(** * Further properties of the code *)

(** ** The store over a history of batches *)

Section History.
Import Collector Rows.

(** The batches a collector received, each with the time of its
    transaction. *)
Definition history : Type := list (timestamp * list entry).

Definition run (h : history) (s : store) : store :=
  fold_left (fun s b => store_of (processTypeData (fst b) (snd b) s)) h s.

Lemma ingest_invariant (P : store -> Prop) :
  (forall now e s, P s -> P (step now e s)) ->
  forall now es s, P s -> P (ingest now es s).
Proof.
  intros Hstep now es. induction es as [|e es IH]; intros s Hs; [done|].
  rewrite ingest_cons. by apply IH, Hstep.
Qed.

Lemma run_invariant (P : store -> Prop) :
  (forall now e s, P s -> P (step now e s)) ->
  forall h s, P s -> P (run h s).
Proof.
  intros Hstep h. induction h as [|[now es] h IH]; intros s Hs; [done|].
  unfold run. simpl. rewrite processTypeData_commits. simpl.
  by apply IH, ingest_invariant.
Qed.

Lemma values_of_named e x :
  x ∈ values_of e -> exists file, str_or_null (filename e) = Some file.
Proof.
  unfold values_of. destruct (str_or_null (filename e)) as [file|]; [by exists file|].
  by intros ?%elem_of_nil.
Qed.

Lemma hof_ops_named e x :
  x ∈ hof_ops e -> exists file, str_or_null (filename e) = Some file.
Proof.
  unfold hof_ops. destruct (str_or_null (filename e)) as [file|]; [by exists file|].
  by intros ?%elem_of_nil.
Qed.

End History.

(** ** Properties every row of a table keeps *)

Section RowInvariants.
Import Collector Rows.

Lemma upsert_Forall {R : Type} (P : R -> Prop) (hit : R -> bool) (bump : R -> R) (fresh : R)
    (tbl : list R) :
  (forall r, P r -> P (bump r)) -> P fresh -> Forall P tbl -> Forall P (upsert hit bump fresh tbl).
Proof.
  intros Hbump Hfresh. induction tbl as [|r t IH]; intros Hall; simpl.
  - by constructor.
  - apply Forall_cons in Hall as [Hr Ht]. destruct (hit r); constructor; auto.
Qed.
(** * powork: a shallow embedding of [powork.go] and its specification

    The Go package searches a nonce such that the hash of a message followed
    by the nonce starts with [difficulty] zero bits.  The embedding follows
    the source function by function:

    - Go [int] and [int64] are [Z] with the 64-bit two's-complement
      wrap-around written out ([wrap64]); [uint8] is [Byte.byte];
    - [hash.Hash] is an interface: a type class over the state of the hash
      object, whose methods are deterministic functions of that state;
    - [errors.New] builds an [error] from its message;
    - the endless [for] of [DoProofFor] is a fixpoint on a step budget, and
      the timer channel of [time.After] is polled through a [Timer]: the
      time elapsed at each [select] and whether the runtime has delivered
      the timer's value by then;
    - a goroutine and its channel are a step relation, interleaved with the
      steps of the other goroutines that use the channel. *)

From Stdlib Require Import String.
From Stdlib Require Import ZArith List Bool Strings.Byte Lia.
Import ListNotations.
Local Open Scope Z_scope.

(** ** Machine integers *)

Module GoInt.

Definition min_int : Z := - 2 ^ 63.
Definition max_int : Z := 2 ^ 63 - 1.

(** Values a Go [int] (or [int64]) variable can hold on a 64-bit target. *)
Definition is_int (z : Z) : Prop := min_int <= z <= max_int.

(** Result of an arithmetic operation stored back into an [int]. *)
Definition wrap64 (z : Z) : Z := (z + 2 ^ 63) mod 2 ^ 64 - 2 ^ 63.

(** [uint64(v)] for a signed [v]. *)
Definition uint64 (z : Z) : Z := z mod 2 ^ 64.

(** [v++] and [v--]. *)
Definition incr (z : Z) : Z := wrap64 (z + 1).
Definition decr (z : Z) : Z := wrap64 (z - 1).

End GoInt.
Import GoInt.

(** ** Bytes ([uint8]) *)

Module U8.

Definition to_Z (b : byte) : Z := Z.of_N (Byte.to_N b).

+++

Activity = In the entries above, one line contains "(** * powork: a" and another contains "object, whose methods". Reproduce exactly those two lines and the lines between them, nothing else.

Reply =
(** * powork: a shallow embedding of [powork.go] and its specification

    The Go package searches a nonce such that the hash of a message followed
    by the nonce starts with [difficulty] zero bits.  The embedding follows
    the source function by function:

    - Go [int] and [int64] are [Z] with the 64-bit two's-complement
      wrap-around written out ([wrap64]); [uint8] is [Byte.byte];
    - [hash.Hash] is an interface: a type class over the state of the hash
      object, whose methods are deterministic functions of that state;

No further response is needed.